Day 92: As a child, I was shut in boxes. Not for punishment. Far from it. I was a ‘special’ child. For one thing I had webbed toes. I was shut in boxes for increasingly longer periods of time so that I would develop my psychic skills. I was not keen on being special or shut in boxes or being psychic. But my cult was. The cult is shut down now, but I still know what’s in the mail before I open the box or when a loved one is in trouble and I see cinema-scope productions in my head – just flashes – momentary glimpses. Of the future.

Trump decided to hold a rally in Tulsa, Oklahoma. I fight off these flashes for days, but then a week before it happens, in an unguarded moment, I have a horrific vision. It is at night. It has no color. But then colors can’t be seen at night. I try to focus on my TV program, but finally, I have to phone my sister. I find I can’t actually talk. But she knows me. She waits until I begin blurting it out. By now I can’t get my breath, I am shaking uncontrollably, I feel as if my head is going to explode and I want to vomit. Little by little she drags it out of me – the noise of explosions and falling fire, airplanes, rushing fire, machine gun shots, screams and  running feet. “It’s destroyed,” I say. “The whole town is destroyed. There’s nothing left but black ruins. The people are gone. They’re going to destroy Tulsa.” Trump’s followers fighting the BLM people. “It already happened,” she says. “Don’t get metaphysical on me,” I all but yell. “No, no, stop,” she says. “It happened in 1921. You’re seeing the past. It’s called the Greenwood Massacre. Look it up on your phone.”

While she tells me what she remembers from a recent report, I scan through the Wikepedia entry and race on to the next article. The prosperous black community of Greenwood leveled to the ground, looted, 300 people dead, 6,000 -black people of course – taken into custody for 8 days. Residents, impoverished, homeless, wandering.
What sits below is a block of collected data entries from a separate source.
(* ===== verification/Grids.v ===== *)
(** The grid ([cutty_terminal/src/grid/mod.rs]): cursors, scrolling, clearing and iterators.

    A grid is a ring of rows of which the lowest [lines] are the viewport and the others the
    history, with two cursors and the offset of the displayed part.  The theorems describe each
    scroll by the rows it leaves at every line. *)
From S2P Require Import Prelude Index Cells Rows Storages.
#[local] Open Scope Z_scope.

(** [std::ops::Bound<Line>]. *)
Inductive Bound := Included (l : Z) | Excluded (l : Z) | Unbounded.

Inductive Scroll := ScrollDelta (count : Z) | PageUp | PageDown | Top | Bottom.

(** [struct Charsets]: an array of four character sets. *)
Module Charsets.
Section ops.
Context `{External}.
Definition t : Type := vec StandardCharset 4.
Definition default : t := vreplicate 4 StandardCharset_default.
Definition index (i : CharsetIndex) (s : t) : StandardCharset := s !!! charset_pos i.
Definition index_mut (i : CharsetIndex) (v : StandardCharset) (s : t) : t :=
  vinsert (charset_pos i) v s.
End ops.
End Charsets.

(** [struct Cursor<T>]. *)
Module Cursor.
Record t `{External} (T : Type) := mk {
  point : Point;
  template : T;
  charsets : Charsets.t;
  input_needs_wrap : bool;
}.
Arguments mk {_ T} _ _ _ _.
Arguments point {_ T} _.
Arguments template {_ T} _.
Arguments charsets {_ T} _.
Arguments input_needs_wrap {_ T} _.

Section ops.
Context `{External} {T : Type} `{GridCell T}.
Definition default : t T := mk Point.default cell_default Charsets.default false.
Definition set_point (p : Point) (s : t T) : t T :=
  mk p (template s) (charsets s) (input_needs_wrap s).
Definition set_line (l : Z) (s : t T) : t T := set_point (Pt l (column (point s))) s.
Definition set_column (c : nat) (s : t T) : t T := set_point (Pt (line (point s)) c) s.
Definition set_template (x : T) (s : t T) : t T :=
  mk (point s) x (charsets s) (input_needs_wrap s).
Definition set_charsets (x : Charsets.t) (s : t T) : t T :=
  mk (point s) (template s) x (input_needs_wrap s).
Definition set_input_needs_wrap (x : bool) (s : t T) : t T :=
  mk (point s) (template s) (charsets s) x.
End ops.
End Cursor.

Module Grid.
(** [struct Grid<T>]. *)
Record t `{External} (T : Type) := mk {
  cursor : Cursor.t T;
  saved_cursor : Cursor.t T;
  raw : Storage.t T;
  columns : nat;
  lines : nat;
  display_offset : nat;
  max_scroll_limit : nat;
}.
Arguments mk {_ T} _ _ _ _ _ _ _.
Arguments cursor {_ T} _.
Arguments saved_cursor {_ T} _.
Arguments raw {_ T} _.
Arguments columns {_ T} _.
Arguments lines {_ T} _.
Arguments display_offset {_ T} _.
Arguments max_scroll_limit {_ T} _.

(** [impl Dimensions for Grid<G>]. *)
#[export] Instance dimensions `{External} {T} : Dimensions (t T) := {
  total_lines g := Storage.len (raw g);
  screen_lines := lines;
  columns := columns;
}.

Section ops.
Context `{External} {T : Type} `{GridCell T}.
Implicit Types g : t T.

(** Field updates. *)
Definition set_cursor (x : Cursor.t T) g : t T :=
  mk x (saved_cursor g) (raw g) (columns g) (lines g) (display_offset g) (max_scroll_limit g).
Definition set_saved_cursor (x : Cursor.t T) g : t T :=
  mk (cursor g) x (raw g) (columns g) (lines g) (display_offset g) (max_scroll_limit g).
Definition set_raw (x : Storage.t T) g : t T :=
  mk (cursor g) (saved_cursor g) x (columns g) (lines g) (display_offset g)
    (max_scroll_limit g).
Definition set_columns (x : nat) g : t T :=
  mk (cursor g) (saved_cursor g) (raw g) x (lines g) (display_offset g) (max_scroll_limit g).
Definition set_lines (x : nat) g : t T :=
  mk (cursor g) (saved_cursor g) (raw g) (columns g) x (display_offset g)
    (max_scroll_limit g).
Definition set_display_offset (x : nat) g : t T :=
  mk (cursor g) (saved_cursor g) (raw g) (columns g) (lines g) x (max_scroll_limit g).
Definition set_max_scroll_limit (x : nat) g : t T :=
  mk (cursor g) (saved_cursor g) (raw g) (columns g) (lines g) (display_offset g) x.

Definition new (lines columns max_scroll_limit : nat) : option (t T) :=
  raw ← Storage.with_capacity lines columns;
  Some (mk Cursor.default Cursor.default raw columns lines 0 max_scroll_limit).

(** [self.raw[l].reset(&self.cursor.template)] and the loop over some lines. *)
Definition reset_line (template : T) (l : Z) (raw : Storage.t T) : option (Storage.t T) :=
  Storage.index_mut l (Row.reset template) raw.
Definition reset_lines (template : T) (ls : list Z) (raw : Storage.t T) :
    option (Storage.t T) :=
  foldM (reset_line template) ls raw.

Definition update_history (history : nat) g : option (t T) :=
  let current_history_size := history_size g in
  raw ← (if (history <? current_history_size)%nat
         then Storage.shrink_lines (current_history_size - history) (raw g)
         else Some (raw g));
  Some (set_max_scroll_limit history
          (set_display_offset (Nat.min (display_offset g) history) (set_raw raw g))).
“Why would I be seeing that?” I demand. Georgie sighs, “All time is one. You know the drill. You’ve seen it before probably.” I hate that idea. Al time is one. Everything that happened, happens or will happen is happening now. The panic threatens to restart. Some days of my life have been so awful that I want them sealed safely in the past.

Day 100: The day of the Tulsa rally arrives. the rally is ill-attended, partly because teenagers who do not intend to attend reserve seats on Tik Tok, partly because Trumpers are not that stupid. They prefer not to die of Covid. There are very few anti-rally demonstrators. A Republican senator subsequently gets Covid, along with a good many others no doubt.